--- MATERIAL FOR THE TASK ---

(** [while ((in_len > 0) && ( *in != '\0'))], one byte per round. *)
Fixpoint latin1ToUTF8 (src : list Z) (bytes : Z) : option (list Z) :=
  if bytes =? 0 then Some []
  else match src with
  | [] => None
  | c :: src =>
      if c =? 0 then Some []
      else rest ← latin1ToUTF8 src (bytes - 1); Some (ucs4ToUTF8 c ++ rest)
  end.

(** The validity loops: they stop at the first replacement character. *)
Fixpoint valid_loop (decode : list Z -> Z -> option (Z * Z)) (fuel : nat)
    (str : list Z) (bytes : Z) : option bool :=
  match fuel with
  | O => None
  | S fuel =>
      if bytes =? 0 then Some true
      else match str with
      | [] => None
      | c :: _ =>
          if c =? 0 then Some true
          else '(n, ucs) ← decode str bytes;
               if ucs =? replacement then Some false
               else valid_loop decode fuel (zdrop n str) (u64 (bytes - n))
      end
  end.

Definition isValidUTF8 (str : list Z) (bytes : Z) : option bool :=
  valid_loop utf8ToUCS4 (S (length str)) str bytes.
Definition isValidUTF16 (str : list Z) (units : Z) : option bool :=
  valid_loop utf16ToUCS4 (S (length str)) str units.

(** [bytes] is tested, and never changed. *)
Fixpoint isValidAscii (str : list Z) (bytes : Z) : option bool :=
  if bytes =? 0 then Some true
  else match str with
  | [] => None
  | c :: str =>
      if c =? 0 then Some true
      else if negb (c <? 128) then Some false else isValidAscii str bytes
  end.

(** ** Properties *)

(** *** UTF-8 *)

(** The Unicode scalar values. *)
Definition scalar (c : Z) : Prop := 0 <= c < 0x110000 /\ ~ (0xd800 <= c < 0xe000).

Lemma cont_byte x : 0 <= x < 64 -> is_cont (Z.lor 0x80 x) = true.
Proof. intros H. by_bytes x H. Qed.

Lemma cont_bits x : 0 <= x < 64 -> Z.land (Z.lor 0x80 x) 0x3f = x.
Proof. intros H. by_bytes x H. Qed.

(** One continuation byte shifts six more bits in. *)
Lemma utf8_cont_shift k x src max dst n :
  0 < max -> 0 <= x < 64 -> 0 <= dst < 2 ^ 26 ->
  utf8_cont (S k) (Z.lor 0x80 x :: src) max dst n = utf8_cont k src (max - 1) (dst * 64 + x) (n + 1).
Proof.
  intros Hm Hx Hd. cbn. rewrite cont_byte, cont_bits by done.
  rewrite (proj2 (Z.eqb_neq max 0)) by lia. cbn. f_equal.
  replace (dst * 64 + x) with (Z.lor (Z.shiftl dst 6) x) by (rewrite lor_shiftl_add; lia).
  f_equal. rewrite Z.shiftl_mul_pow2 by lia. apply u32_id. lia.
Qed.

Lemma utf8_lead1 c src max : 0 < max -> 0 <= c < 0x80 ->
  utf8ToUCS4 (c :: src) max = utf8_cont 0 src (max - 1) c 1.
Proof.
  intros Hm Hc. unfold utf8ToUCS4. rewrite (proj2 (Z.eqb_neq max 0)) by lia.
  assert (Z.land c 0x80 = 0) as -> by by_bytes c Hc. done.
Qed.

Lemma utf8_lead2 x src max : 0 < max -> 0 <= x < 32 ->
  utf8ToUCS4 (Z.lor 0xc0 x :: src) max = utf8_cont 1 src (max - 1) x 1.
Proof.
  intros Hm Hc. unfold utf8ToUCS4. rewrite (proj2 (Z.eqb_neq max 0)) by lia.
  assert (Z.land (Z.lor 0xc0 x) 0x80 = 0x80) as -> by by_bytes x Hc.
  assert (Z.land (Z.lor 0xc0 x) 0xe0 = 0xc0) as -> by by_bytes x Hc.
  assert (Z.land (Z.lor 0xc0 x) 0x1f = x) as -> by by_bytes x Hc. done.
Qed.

---

• [EXERCISE BRIEF]: Begin at the line that has "if c =? 0 then Some []" in the entries above; stop after the line that has "(** [bytes] is tested, and never changed. *)". Transcribe exactly those lines and no others.

• [EXERCISE ANSWER]:
      if c =? 0 then Some []
      else rest ← latin1ToUTF8 src (bytes - 1); Some (ucs4ToUTF8 c ++ rest)
  end.

(** The validity loops: they stop at the first replacement character. *)
Fixpoint valid_loop (decode : list Z -> Z -> option (Z * Z)) (fuel : nat)
    (str : list Z) (bytes : Z) : option bool :=
  match fuel with
  | O => None
  | S fuel =>
      if bytes =? 0 then Some true
      else match str with
      | [] => None
      | c :: _ =>
          if c =? 0 then Some true
          else '(n, ucs) ← decode str bytes;
               if ucs =? replacement then Some false
               else valid_loop decode fuel (zdrop n str) (u64 (bytes - n))
      end
  end.

Definition isValidUTF8 (str : list Z) (bytes : Z) : option bool :=
  valid_loop utf8ToUCS4 (S (length str)) str bytes.
Definition isValidUTF16 (str : list Z) (units : Z) : option bool :=
  valid_loop utf16ToUCS4 (S (length str)) str units.

(** [bytes] is tested, and never changed. *)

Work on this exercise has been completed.